As with some of the other sub-sites on the Common, this area’s topography has changed in recent years due to the tipping of inert waste, which forms the hills east of Watneys Road. Between these lies Bidder’s Pond, created in 1990 and named after George Parker Bidder, who was instrumental in saving the Common for future generations to enjoy. In the north-west region of this area lies Arthur’s Pond, believed to have been dug in the 17th century. Both ponds have an abundance of amphibians.
The main habitat on the area is neutral grassland on the hills interspersed with smaller parcels of acid grassland. The once grand line of elms lining Commonside East succumbed to Dutch Elm disease in the 1970s and has now reverted to elm scrub, which is nevertheless a valued habitat especially for the White-letter Hairstreak butterfly.
Mitcham Golf Club boasts an enviable array of settings amongst its 18 holes, and is managed in a way sympathetic to them and their wildlife occupants. Habitats here include acid grassland, seasonal ponds and ditches, and the largest areas of heathland and woodland on the Common. These support a host of plants and wildlife, some of which are rare.
The golf course has received much upheaval in its history such as turf removal and extensive re-designing, but is now an area where golfers and walkers can both get pleasure from what it has to offer.
This sub-site’s profile remains relatively unchanged, and consequently still supports a good example of extensive high quality acid grassland. The Gunsite is so named because during the Second World War it held anti-aircraft gun emplacements and temporary living accomodation. Although all physical evidence of the emplacements is long gone, a number of the plants found in the south-west corner are remnants of early gardening activites.
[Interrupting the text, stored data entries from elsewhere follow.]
(** * socketIO_client.transports: packet codec, ack registry, framing, negotiation

    A shallow embedding of [socketIO_client/transports.py] (Python 2).

    - A Python [str] is a byte string: it is modelled by [string], whose
      characters are the 8-bit [ascii].  A [unicode] object is the list of its
      code points, as on a build of Python with 4-byte characters, where
      [len] counts code points.
    - A Python [int] is unbounded: it is modelled by [Z]; [str(n)] is the
      decimal rendering [str_int].
    - The dict [_callback_by_packet_id] is a [gmap string callback].
    - Methods of [_AbstractTransport] mutate [self]: they are functions in a
      state-and-exception monad over the record [transport].  The abstract
      method [send], supplied by each concrete class, is a parameter.
    - A generator is modelled by the finite list of the values it yields.
    - Calls to [_log] have no effect on any value and are left out.
    - The development covers [send_packet], [connect], [send_heartbeat],
      [noop], [message], [ack], [disconnect], [recv_packet], the ack
      registry, [_negotiate_transport] with the three constructors,
      [_yield_text_from_framed_data], [_get_response], [recv] of the two
      polling transports, [close] and [connected], and [send] as far as its
      outcome goes.  Socket and HTTP calls appear through their outcomes.
      [emit] is left out: its text depends on the order in which a dict is
      iterated. *)

From Stdlib Require Import ZArith NArith String Ascii List Lia.
From Stdlib Require Import DecimalString DecimalPos DecimalZ.
From stdpp Require Import gmap strings list.

Open Scope string_scope.

#[local] Set Warnings "-register-all".
#[local] Arguments String.append _ _ : simpl nomatch.

(** ** Python string primitives *)

(** [str(n)] for an [int]. *)
Definition str_int (n : Z) : string := NilZero.string_of_int (Z.to_int n).

(** [sep.join(parts)]. *)
Fixpoint join (sep : string) (parts : list string) : string :=
  match parts with
  | [] => ""
  | [x] => x
  | x :: rest => x +:+ sep +:+ join sep rest
  end.

(** [c in s] for a one-character [c]. *)
Fixpoint has_char (c : ascii) (s : string) : bool :=
  match s with
  | EmptyString => false
  | String a s' => if Ascii.eqb a c then true else has_char c s'
  end.

(** The [maxsplit] argument of [split]: [None] is "no limit". *)
Definition may_split (maxsplit : option nat) : bool :=
  match maxsplit with
  | Some O => false
  | _ => true
  end.

Definition one_split_less (maxsplit : option nat) : option nat :=
  match maxsplit with
  | Some (S k) => Some k
  | other => other
  end.

(** [s.split(sep, maxsplit)] for a non-empty [sep]: the text is cut at the
    leftmost occurrences of [sep], which do not overlap, at most [maxsplit]
    times.  [skip] counts the characters of a separator that has just been
    recognised and that are still to be passed over. *)
Fixpoint split_from (sep : string) (skip : nat) (maxsplit : option nat)
    (s : string) : list string :=
  match s with
  | EmptyString => [""]
  | String c s' =>
      match skip with
      | S k => split_from sep k maxsplit s'
      | O =>
          if may_split maxsplit && String.prefix sep s
          then "" :: split_from sep (String.length sep - 1)
                       (one_split_less maxsplit) s'
          else match split_from sep 0 maxsplit s' with
               | h :: t => String c h :: t
               | [] => [String c ""]
               end
      end
  end.

Definition split (sep : string) (maxsplit : option nat) (s : string)
    : list string :=
  split_from sep 0 maxsplit s.
(** No match of the standard pattern starts at an inert code unit. *)
Lemma exec_standard_inert x s :
  inert x = true -> exec_at false pat_standard (x :: s) = None.
Proof.
  unfold inert. rewrite negb_true_iff, !orb_false_iff.
  intros [[Hd Hp] Hq]. unfold exec_at.
  change pat_standard with (Seq country national_tail). cbn [bt].
  rewrite country_absent
    by (cbn [head_avoids]; rewrite N.eqb_sym, Hp; reflexivity).
  unfold national_tail, seqs. cbn [fold_right bt rep].
  rewrite class_char, N.eqb_sym, Hq, class_d09, Hd. reflexivity.
Qed.

Lemma match_all_inert pre s :
  forallb inert pre = true ->
  match_all false pat_standard 0 (pre ++ s) = match_all false pat_standard 0 s.
Proof.
  induction pre as [|x pre IH]; [reflexivity|]. cbn [forallb].
  rewrite andb_true_iff. intros [Hx Hpre]. cbn [app match_all].
  rewrite (exec_standard_inert x _ Hx). apply IH, Hpre.
Qed.

Lemma match_all_first ic r s len :
  exec_at ic r s = Some len ->
  exists ms, match_all ic r 0 s = firstn len s :: ms.
Proof.
  intros H. destruct s as [|x s]; cbn [match_all]; rewrite H; eauto.
Qed.

Lemma firstn_exact (m s : jsstring) : firstn (length m) (m ++ s) = m.
Proof.
  rewrite firstn_app, Nat.sub_diag, firstn_all. cbn [firstn].
  apply app_nil_r.
Qed.

(** When the first match of the standard pattern validates, it is the
    result. *)
Lemma extract_first_standard pre m s p :
  forallb inert pre = true ->
  exec_at false pat_standard (m ++ s) = Some (length m) ->
  candidate m = Some p ->
  extractPhoneNumber (pre ++ m ++ s) = Some p.
Proof.
  intros Hpre He Hc.
  destruct (match_all_first _ _ _ _ He) as [ms Hms].
  rewrite firstn_exact in Hms.
  unfold extractPhoneNumber, phonePatterns. cbn [scan_patterns].
  unfold js_match. rewrite (match_all_inert pre _ Hpre), Hms.
  cbn [first_candidate]. rewrite Hc. reflexivity.
Qed.

Lemma trimStart_snoc l x :
  isSpace x = false -> trimStart (l ++ [x]) = trimStart l ++ [x].
Proof.
  intros Hx. induction l as [|y l IH]; cbn [app trimStart].
  - rewrite Hx. reflexivity.
  - destruct (isSpace y); [exact IH | reflexivity].
Qed.

Lemma trim_head x t :
  isSpace x = false -> trim (x :: t) = x :: trimEnd t.
Proof.
  intros Hx. unfold trim. cbn [trimStart]. rewrite Hx.
  unfold trimEnd. cbn [rev]. rewrite (trimStart_snoc _ _ Hx).
  rewrite rev_app_distr. reflexivity.
Qed.

(** Whether a candidate counts as starting with [+] is decided by the
    first code unit of the match, when that is a digit, a parenthesis or
    the [+] itself. *)
Lemma has_plus_head x t :
  isDigit x = true \/ x = ch "(" \/ x = plus ->
  startsWith (trim (replace_anchored true pat_prefix (x :: t))) [plus]
  = (plus =? x)%N.
Proof.
  intros Hx.
  assert (Hfacts : isSpace x = false /\
            (canonicalize true (ch "t") =? canonicalize true x)%N = false /\
            (canonicalize true (ch "p") =? canonicalize true x)%N = false).
  { destruct Hx as [Hx|[->| ->]]; [|repeat split; reflexivity ..].
    split; [apply digit_not_space, Hx|].
    split; apply digit_not_char; auto; right; vm_compute; reflexivity. }
  destruct Hfacts as (Hs & Ht & Hp).
  unfold replace_anchored. rewrite exec_prefix.
  cbn [js ci_prefix]. unfold ch in Ht, Hp. rewrite Ht, Hp. cbn [andb].
  rewrite (trim_head x t Hs). cbn [startsWith]. apply andb_true_r.
Qed.
(** C10: the availability check of the sweep is made for the programs
    queried with [is_service_staked] (Alpine, CoastalTest) and not for
    Everest.  When the service is a member of Everest and the operator
    confirms, the script sends the unstake batch after reading nothing but
    the membership list, and returns in the world the batch makes: neither
    the clock, nor the service info, the minimum duration or the rewards
    are read, whatever they are.  For Alpine and CoastalTest the check is
    evaluated as soon as the service is found staked, and under the
    duration lock the run ends with status 0, nothing sent and the world
    as it was. *)
Theorem availability_check_skipped_for_everest
    (sid : Z) (addr : address) (st : St W) :
  (forall (ids : list Z) (answer : string) (rest : list Key) (txs : list Tx),
     get_service_ids (world st) addr = Ok ids -> int_in sid ids = true ->
     stdin st = Line answer :: rest -> affirmative answer = true ->
     get_unstake_txs (world st) sid addr = Ok txs -> confirmed (world st) txs ->
     let o := _unstake_old_program sid addr "Everest" st in
     result o = Ok tt /\
     final o = mkSt (world_after (world st) txs) rest /\
     log o =
       [EPrint (MCheckingOld "Everest"); EQuery (QServiceIds addr);
        EPrint (MStakedOld sid "Everest");
        EInput (ContinueUnstaking sid "Everest"); EPrint MBlank;
        EPrint (MUnstaking sid "Everest"); EBuildUnstake sid addr]
       ++ map ESend txs ++ [EPrint (MUnstaked sid "Everest")] /\
     fields_read (log o) = [FServiceIds] /\ sent (log o) = txs) /\
  (forall (program : string) (s : StakingContractState),
     program = "Alpine" \/ program = "CoastalTest" ->
     snapshot (world st) sid addr s -> isStaked s = true ->
     let o := _unstake_old_program sid addr program st in
     (exists rest,
        log o =
          [EPrint (MCheckingOld program); EQuery (QIsServiceStaked sid addr);
           ETime; EQuery (QServiceInfo sid addr);
           EQuery (QMinStakingDuration addr); EQuery (QAvailableRewards addr)]
          ++ rest) /\
     (duration_locked (time_time (world st)) s ->
      forall (ack : string) (rest : list Key), stdin st = Line ack :: rest ->
      result o = Raise (SystemExit 0) /\
      final o = mkSt (world st) rest /\
      unstake_batches (log o) = 0%nat /\ sent (log o) = [])).
Proof.
  destruct st as [w i]. simpl_records. split.
  - intros ids answer rest txs Hids Hin Hi Hans Htxs Hconf. subst i.
    pose proof Hconf as Hc. unfold confirmed in Hc. unfold affirmative in Hans.
    one_path (_unstake_old_program sid addr "Everest" (mkSt w (Line answer :: rest))).
    rewrite ?(submitted_confirmed _ _ Hconf). simpl_log. repeat split.
  - intros program s Hp Hs Hst. destruct s. simpl_records. subst.
    open_snapshot Hs. split.
    + destruct Hp; subst program;
        match goal with
        | |- context [_unstake_old_program ?a ?b ?c ?d] =>
            some_paths (_unstake_old_program a b c d)
        end; eexists; cbn; reflexivity.
    + intros Hl ack rest Hi. subst i. apply duration_locked_true in Hl.
      simpl_records.
      destruct Hp; subst program;
        match goal with
        | |- context [_unstake_old_program ?a ?b ?c ?d] =>
            one_path (_unstake_old_program a b c d)
        end; repeat split.
Qed.
(** C6 (amended). [InitExData] is guarded by the engine pointer: a call that
    finds the engine set allocates nothing, so after a successful
    initialisation no sequence of calls runs [InitExData] again or changes
    the two indices or the engine; a call that finds the engine unset runs
    [InitExData] exactly once; and a call that returns 1 leaves the engine
    set. *)
Theorem InitExData_guarded_by_engine (calls : list Call) (c : Call) (w : World) :
  (is_Some (custom_engine (globals w)) →
   InitExData_runs (run calls w) = InitExData_runs w ∧
   rsa_ex_index (globals (run calls w)) = rsa_ex_index (globals w) ∧
   ec_ex_index (globals (run calls w)) = ec_ex_index (globals w) ∧
   custom_engine (globals (run calls w)) = custom_engine (globals w)) ∧
  (custom_engine (globals w) = None →
   InitExData_runs (step c w).2 = S (InitExData_runs w)) ∧
  ((step c w).1 = Val 1 → is_Some (custom_engine (globals (step c w).2))).
Proof.
  split; [|split].
  - intros [e He]. rewrite He. apply (run_initialised calls w e He).
  - intros He. unfold step.
    rewrite (InitExData_runs_app w _ _ (OffloadSigning_uninitialised _ _ _ _ w He)).
    cbn [List.filter is_rsa_allocation length]. lia.
  - unfold step. apply OffloadSigning_success_engine.
Qed.

Lemma InitExData_guarded_by_engine_witness :
  InitExData_runs (run retry_after_failure two_bindings) = InitExData_runs two_bindings.
Proof.
  apply (InitExData_guarded_by_engine retry_after_failure
           (mkCall healthy None EC_PEM 1%nat) two_bindings).
  vm_compute. eauto.
Defined.

(** C6 (as stated, refuted). A first call in which the engine cannot be
    created leaves the engine unset after the indices were allocated; the
    next call allocates them again. *)
Lemma InitExData_runs_again_after_failure :
  InitExData_runs (run retry_after_failure (process_start ∅)) = 2%nat.
Proof. vm_compute. reflexivity. Qed.
(** C7 (amended). The call enables logging exactly when the variable is
    present in the environment, whatever its value: a present empty value
    enables it, and an absent variable disables it.  From then on [LogInfo]
    prints exactly when the variable was present. *)
Theorem logging_gated_by_presence (lib : OpenSSL) (custom_key : option loc)
    (cert : string) (ctx : loc) (w : World) :
  let w' := (OffloadSigning lib custom_key cert ctx w).2 in
  (EnableLogging (globals w') = true ↔ is_Some (environ w !! LOGGING_VARIABLE)) ∧
  (environ w !! LOGGING_VARIABLE = Some "" → EnableLogging (globals w') = true) ∧
  (environ w !! LOGGING_VARIABLE = None → EnableLogging (globals w') = false) ∧
  (∀ message,
     stdout (LogInfo message w').2 =
       stdout w' ++ told (logging_requested w) [log_line message]).
Proof.
  intros w'. subst w'.
  pose proof (OffloadSigning_EnableLogging lib custom_key cert ctx w) as H.
  split_and!.
  - rewrite H. unfold logging_requested. apply bool_decide_eq_true.
  - intros Hv. rewrite H. unfold logging_requested. by rewrite Hv.
  - intros Hv. rewrite H. unfold logging_requested. by rewrite Hv.
  - intros message. rewrite LogInfo_run. cbn [snd]. unfold told.
    destruct (logging_requested w).
    + by apply logged_stdout_on.
    + rewrite app_nil_r. by apply logged_stdout_off.
Qed.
Other than pedestrian commuters walking to the Tramstop, this area receives fewer visitors and yet it is one of the most interesting and diverse areas of the Common.
Up until 2009 the main habitats here were a small hay meadow, much amenity grassland, woodland planted in the early-1990s and two watercourses. During 2009 the Conservators undertook a consultation exercise to gauge public opinion on a project to enhance the nature conservation value of the Green, by extending the hay meadow and woodland, whilst at the same time continuing to provide areas for informal recreation. There were no objections to this proposal and so from 2010 the mowing regime on the some of the amenity grassland parcels was relaxed, thereby benefiting wildlife.
Mill Green is dissected by two waterways. One is the Beddington Effluent Carrier, which takes treated effluent from the sewage works to the River Wandle. The other is a ditch, which was once part of a branch of the River Wandle. Although the Carrier is concrete-sided with little wildlife value, the water quality of the treated effluent is much improved in recent years and regular monitoring has shown that it now supports a range of insects and fish. The ditch on the otherhand is chocked with aquatic vegetation and heavily shaded along much of its length and is in need of some fairly drastic remedial management.